───── Task material

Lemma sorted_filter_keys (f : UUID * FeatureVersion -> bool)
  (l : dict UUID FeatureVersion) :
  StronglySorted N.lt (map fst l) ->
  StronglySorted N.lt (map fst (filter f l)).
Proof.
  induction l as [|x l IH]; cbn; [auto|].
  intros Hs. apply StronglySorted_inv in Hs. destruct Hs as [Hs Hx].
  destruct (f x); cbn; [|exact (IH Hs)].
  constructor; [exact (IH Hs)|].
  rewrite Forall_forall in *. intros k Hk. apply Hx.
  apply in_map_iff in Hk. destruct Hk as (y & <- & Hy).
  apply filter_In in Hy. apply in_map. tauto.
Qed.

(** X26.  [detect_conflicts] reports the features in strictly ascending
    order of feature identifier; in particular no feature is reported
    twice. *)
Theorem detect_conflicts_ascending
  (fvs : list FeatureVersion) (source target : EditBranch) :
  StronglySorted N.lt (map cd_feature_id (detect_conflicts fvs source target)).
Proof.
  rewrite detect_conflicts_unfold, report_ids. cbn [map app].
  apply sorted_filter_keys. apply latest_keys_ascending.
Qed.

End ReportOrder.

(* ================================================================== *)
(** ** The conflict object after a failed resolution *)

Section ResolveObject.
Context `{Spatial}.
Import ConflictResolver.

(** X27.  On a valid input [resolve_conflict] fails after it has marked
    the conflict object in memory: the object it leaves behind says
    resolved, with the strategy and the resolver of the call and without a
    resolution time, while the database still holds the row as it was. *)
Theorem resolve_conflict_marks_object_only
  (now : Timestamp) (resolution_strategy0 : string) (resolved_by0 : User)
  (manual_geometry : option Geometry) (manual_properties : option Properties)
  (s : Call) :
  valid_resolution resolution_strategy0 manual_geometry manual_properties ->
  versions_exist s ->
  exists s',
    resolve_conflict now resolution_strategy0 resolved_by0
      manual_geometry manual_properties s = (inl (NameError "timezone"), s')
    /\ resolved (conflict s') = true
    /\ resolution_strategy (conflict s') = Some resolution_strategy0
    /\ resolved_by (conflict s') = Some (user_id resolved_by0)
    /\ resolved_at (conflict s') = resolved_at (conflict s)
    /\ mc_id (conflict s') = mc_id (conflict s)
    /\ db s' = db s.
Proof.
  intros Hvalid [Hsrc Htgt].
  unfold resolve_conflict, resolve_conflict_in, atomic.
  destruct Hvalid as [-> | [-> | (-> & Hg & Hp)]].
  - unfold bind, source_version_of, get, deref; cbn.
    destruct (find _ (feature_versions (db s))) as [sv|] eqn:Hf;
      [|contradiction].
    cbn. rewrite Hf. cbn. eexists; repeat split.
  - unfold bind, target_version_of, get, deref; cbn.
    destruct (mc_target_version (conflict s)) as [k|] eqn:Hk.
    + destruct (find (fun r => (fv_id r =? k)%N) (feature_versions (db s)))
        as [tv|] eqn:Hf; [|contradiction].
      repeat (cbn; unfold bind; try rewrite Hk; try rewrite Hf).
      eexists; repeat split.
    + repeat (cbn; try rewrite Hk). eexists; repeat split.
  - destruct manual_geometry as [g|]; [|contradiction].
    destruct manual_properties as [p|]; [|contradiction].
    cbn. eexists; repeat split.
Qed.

──────────
───── Task material

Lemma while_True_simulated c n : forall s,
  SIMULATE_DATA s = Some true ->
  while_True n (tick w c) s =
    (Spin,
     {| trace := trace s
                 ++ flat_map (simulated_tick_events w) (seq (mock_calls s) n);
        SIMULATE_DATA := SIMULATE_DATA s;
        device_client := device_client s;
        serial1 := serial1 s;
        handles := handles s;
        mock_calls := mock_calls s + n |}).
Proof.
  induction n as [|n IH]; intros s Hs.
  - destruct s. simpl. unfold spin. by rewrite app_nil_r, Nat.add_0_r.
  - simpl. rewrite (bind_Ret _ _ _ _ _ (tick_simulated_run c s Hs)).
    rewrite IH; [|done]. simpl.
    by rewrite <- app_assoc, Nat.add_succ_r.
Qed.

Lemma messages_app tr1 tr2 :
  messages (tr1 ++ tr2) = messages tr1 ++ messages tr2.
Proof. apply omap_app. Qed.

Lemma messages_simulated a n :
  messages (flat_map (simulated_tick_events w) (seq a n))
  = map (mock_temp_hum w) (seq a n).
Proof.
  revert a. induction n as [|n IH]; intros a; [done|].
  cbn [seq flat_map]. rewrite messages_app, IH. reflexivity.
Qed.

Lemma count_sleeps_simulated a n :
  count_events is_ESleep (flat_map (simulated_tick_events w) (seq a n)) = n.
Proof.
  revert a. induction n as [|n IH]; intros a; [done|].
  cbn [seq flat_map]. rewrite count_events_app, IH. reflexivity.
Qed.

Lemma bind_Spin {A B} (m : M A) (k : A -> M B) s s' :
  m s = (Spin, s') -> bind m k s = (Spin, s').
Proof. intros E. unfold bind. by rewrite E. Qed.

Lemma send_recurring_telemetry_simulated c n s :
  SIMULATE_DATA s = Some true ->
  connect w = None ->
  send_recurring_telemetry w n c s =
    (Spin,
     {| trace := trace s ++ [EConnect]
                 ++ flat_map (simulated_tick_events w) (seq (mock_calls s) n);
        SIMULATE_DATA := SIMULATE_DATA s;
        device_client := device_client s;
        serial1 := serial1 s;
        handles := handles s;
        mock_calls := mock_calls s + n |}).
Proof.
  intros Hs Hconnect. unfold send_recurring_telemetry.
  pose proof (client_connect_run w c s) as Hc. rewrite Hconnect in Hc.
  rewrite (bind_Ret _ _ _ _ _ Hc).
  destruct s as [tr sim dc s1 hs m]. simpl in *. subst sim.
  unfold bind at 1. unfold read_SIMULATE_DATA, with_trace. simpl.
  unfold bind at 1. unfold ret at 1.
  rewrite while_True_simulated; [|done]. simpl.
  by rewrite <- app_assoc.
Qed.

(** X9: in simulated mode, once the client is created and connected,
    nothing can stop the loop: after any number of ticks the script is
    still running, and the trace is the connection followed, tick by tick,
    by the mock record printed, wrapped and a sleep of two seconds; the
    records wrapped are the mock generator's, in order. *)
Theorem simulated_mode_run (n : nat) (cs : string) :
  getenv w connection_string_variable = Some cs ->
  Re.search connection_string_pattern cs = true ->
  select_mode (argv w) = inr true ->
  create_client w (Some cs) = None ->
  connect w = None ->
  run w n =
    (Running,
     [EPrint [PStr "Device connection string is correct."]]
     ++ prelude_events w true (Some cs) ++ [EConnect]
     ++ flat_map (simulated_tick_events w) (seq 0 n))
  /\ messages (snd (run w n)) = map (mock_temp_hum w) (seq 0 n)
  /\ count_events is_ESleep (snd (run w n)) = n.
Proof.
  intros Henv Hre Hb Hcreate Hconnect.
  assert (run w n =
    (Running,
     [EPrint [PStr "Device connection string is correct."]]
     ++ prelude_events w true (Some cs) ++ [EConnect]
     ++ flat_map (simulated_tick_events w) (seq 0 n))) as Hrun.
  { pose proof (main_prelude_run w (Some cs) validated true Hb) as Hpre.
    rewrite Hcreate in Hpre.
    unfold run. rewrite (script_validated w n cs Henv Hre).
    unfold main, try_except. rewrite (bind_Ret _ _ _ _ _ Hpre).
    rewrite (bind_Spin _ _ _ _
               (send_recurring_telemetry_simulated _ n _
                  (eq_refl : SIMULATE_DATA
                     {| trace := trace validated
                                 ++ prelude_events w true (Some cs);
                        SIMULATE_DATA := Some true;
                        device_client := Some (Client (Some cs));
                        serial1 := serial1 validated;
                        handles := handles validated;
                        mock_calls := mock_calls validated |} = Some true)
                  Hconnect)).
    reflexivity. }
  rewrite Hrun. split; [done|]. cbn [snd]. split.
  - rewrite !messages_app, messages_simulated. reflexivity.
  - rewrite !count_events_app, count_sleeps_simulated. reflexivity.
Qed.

──────────

### Problem to solve
Set down exactly the lines of the data above, beginning with the line that has "Lemma sorted_filter_keys (f" and ending with the line that has "resolved, with the", and no others.

### Response
Lemma sorted_filter_keys (f : UUID * FeatureVersion -> bool)
  (l : dict UUID FeatureVersion) :
  StronglySorted N.lt (map fst l) ->
  StronglySorted N.lt (map fst (filter f l)).
Proof.
  induction l as [|x l IH]; cbn; [auto|].
  intros Hs. apply StronglySorted_inv in Hs. destruct Hs as [Hs Hx].
  destruct (f x); cbn; [|exact (IH Hs)].
  constructor; [exact (IH Hs)|].
  rewrite Forall_forall in *. intros k Hk. apply Hx.
  apply in_map_iff in Hk. destruct Hk as (y & <- & Hy).
  apply filter_In in Hy. apply in_map. tauto.
Qed.

(** X26.  [detect_conflicts] reports the features in strictly ascending
    order of feature identifier; in particular no feature is reported
    twice. *)
Theorem detect_conflicts_ascending
  (fvs : list FeatureVersion) (source target : EditBranch) :
  StronglySorted N.lt (map cd_feature_id (detect_conflicts fvs source target)).
Proof.
  rewrite detect_conflicts_unfold, report_ids. cbn [map app].
  apply sorted_filter_keys. apply latest_keys_ascending.
Qed.

End ReportOrder.

(* ================================================================== *)
(** ** The conflict object after a failed resolution *)

Section ResolveObject.
Context `{Spatial}.
Import ConflictResolver.

(** X27.  On a valid input [resolve_conflict] fails after it has marked
    the conflict object in memory: the object it leaves behind says
    resolved, with the strategy and the resolver of the call and without a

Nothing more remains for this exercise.